WORK ORDER
Using the records below, output the stretch that opens with the line containing "CAtt (construct_path web_s3_stack" and closes with the line containing "access identity, which", exactly and including both lines, with nothing more.

Stored data entries
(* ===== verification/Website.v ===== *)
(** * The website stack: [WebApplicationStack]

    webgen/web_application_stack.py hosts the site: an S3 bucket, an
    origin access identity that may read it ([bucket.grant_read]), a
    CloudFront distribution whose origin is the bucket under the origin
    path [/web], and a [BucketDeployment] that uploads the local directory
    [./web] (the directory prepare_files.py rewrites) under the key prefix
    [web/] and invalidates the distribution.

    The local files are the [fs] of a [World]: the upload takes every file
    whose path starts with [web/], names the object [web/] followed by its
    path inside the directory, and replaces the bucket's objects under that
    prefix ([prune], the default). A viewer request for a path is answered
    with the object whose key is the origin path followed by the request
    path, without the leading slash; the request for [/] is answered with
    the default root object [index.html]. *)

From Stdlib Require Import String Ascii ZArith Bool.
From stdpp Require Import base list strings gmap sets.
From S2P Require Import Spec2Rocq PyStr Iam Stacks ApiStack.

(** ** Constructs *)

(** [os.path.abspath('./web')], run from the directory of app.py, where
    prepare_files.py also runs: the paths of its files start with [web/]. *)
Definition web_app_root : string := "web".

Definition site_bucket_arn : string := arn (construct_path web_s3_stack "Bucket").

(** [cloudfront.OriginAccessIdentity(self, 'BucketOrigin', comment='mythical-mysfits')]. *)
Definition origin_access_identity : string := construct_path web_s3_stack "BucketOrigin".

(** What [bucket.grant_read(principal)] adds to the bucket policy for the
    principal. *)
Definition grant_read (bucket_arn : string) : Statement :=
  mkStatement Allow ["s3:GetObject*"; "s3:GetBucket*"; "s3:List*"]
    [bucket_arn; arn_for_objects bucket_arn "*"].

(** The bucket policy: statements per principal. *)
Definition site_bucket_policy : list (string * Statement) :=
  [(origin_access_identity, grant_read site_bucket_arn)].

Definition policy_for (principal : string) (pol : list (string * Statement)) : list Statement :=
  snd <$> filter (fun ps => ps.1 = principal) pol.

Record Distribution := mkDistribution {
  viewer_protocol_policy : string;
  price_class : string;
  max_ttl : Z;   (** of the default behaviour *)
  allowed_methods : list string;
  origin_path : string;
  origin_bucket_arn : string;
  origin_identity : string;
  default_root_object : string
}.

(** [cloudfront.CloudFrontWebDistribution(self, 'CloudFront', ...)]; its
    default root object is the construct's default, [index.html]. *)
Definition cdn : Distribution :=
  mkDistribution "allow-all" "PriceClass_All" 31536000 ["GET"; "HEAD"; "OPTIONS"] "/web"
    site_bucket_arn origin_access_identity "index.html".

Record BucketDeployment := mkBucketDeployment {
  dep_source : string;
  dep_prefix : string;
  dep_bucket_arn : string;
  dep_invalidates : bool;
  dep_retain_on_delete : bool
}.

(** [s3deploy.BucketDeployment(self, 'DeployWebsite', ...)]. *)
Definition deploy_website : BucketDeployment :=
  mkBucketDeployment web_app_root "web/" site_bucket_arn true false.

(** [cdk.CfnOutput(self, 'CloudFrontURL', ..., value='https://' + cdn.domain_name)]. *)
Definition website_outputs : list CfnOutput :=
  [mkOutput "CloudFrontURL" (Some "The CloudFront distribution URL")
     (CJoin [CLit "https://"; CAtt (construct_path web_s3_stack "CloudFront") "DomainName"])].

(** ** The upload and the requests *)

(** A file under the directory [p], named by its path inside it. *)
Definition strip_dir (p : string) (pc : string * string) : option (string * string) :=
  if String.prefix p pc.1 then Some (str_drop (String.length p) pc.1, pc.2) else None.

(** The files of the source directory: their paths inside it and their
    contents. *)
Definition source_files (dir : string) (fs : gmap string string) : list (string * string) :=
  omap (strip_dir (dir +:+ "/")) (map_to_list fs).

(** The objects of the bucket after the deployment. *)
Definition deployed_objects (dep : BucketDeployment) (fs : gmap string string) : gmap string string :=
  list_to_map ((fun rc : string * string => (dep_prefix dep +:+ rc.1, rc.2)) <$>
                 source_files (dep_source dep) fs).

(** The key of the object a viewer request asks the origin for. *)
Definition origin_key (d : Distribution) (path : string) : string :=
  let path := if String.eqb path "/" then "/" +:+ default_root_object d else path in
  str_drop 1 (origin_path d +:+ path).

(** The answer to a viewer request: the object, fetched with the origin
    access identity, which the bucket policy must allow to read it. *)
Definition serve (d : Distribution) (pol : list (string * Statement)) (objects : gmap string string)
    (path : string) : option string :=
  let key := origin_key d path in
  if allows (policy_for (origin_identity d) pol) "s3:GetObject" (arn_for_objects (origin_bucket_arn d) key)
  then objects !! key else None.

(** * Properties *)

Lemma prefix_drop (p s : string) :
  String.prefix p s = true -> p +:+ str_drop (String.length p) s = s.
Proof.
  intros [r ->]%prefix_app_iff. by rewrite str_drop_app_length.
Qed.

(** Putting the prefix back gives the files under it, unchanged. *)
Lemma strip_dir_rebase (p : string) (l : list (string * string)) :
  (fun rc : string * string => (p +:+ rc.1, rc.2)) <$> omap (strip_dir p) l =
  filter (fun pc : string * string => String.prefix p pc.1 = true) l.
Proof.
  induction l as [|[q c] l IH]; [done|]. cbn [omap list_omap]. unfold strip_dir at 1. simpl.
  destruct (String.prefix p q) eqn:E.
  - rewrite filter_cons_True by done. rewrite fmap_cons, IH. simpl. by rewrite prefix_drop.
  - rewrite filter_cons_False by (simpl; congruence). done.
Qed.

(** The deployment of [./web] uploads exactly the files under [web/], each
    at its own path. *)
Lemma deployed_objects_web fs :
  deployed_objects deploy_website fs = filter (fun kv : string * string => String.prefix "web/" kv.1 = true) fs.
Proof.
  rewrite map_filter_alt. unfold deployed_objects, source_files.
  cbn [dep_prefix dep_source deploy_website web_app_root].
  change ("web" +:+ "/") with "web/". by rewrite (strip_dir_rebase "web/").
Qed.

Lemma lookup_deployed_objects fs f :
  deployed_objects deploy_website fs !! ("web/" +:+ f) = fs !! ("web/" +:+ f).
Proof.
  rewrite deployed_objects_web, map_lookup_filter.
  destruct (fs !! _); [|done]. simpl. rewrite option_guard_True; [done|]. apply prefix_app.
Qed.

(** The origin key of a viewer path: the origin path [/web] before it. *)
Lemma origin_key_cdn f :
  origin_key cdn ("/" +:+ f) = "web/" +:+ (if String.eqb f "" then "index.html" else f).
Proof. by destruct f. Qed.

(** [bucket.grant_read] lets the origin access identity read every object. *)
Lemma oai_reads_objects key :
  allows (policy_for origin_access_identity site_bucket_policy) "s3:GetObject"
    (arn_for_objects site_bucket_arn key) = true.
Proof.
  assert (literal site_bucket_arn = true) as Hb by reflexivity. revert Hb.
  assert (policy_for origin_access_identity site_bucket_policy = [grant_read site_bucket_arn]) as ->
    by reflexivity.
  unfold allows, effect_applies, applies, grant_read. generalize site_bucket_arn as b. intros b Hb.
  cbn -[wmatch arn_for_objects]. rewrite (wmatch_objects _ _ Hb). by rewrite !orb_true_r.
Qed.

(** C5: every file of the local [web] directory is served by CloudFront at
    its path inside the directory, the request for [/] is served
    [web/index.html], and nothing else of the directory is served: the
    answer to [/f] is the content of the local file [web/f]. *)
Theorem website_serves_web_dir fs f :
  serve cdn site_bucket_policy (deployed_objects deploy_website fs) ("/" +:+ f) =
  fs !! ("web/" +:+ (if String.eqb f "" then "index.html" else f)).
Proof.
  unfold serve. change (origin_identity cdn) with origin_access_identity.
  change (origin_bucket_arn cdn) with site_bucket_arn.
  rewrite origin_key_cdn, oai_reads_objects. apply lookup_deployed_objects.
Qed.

TASK OUTPUT
     (CJoin [CLit "https://"; CAtt (construct_path web_s3_stack "CloudFront") "DomainName"])].

(** ** The upload and the requests *)

(** A file under the directory [p], named by its path inside it. *)
Definition strip_dir (p : string) (pc : string * string) : option (string * string) :=
  if String.prefix p pc.1 then Some (str_drop (String.length p) pc.1, pc.2) else None.

(** The files of the source directory: their paths inside it and their
    contents. *)
Definition source_files (dir : string) (fs : gmap string string) : list (string * string) :=
  omap (strip_dir (dir +:+ "/")) (map_to_list fs).

(** The objects of the bucket after the deployment. *)
Definition deployed_objects (dep : BucketDeployment) (fs : gmap string string) : gmap string string :=
  list_to_map ((fun rc : string * string => (dep_prefix dep +:+ rc.1, rc.2)) <$>
                 source_files (dep_source dep) fs).

(** The key of the object a viewer request asks the origin for. *)
Definition origin_key (d : Distribution) (path : string) : string :=
  let path := if String.eqb path "/" then "/" +:+ default_root_object d else path in
  str_drop 1 (origin_path d +:+ path).

(** The answer to a viewer request: the object, fetched with the origin
    access identity, which the bucket policy must allow to read it. *)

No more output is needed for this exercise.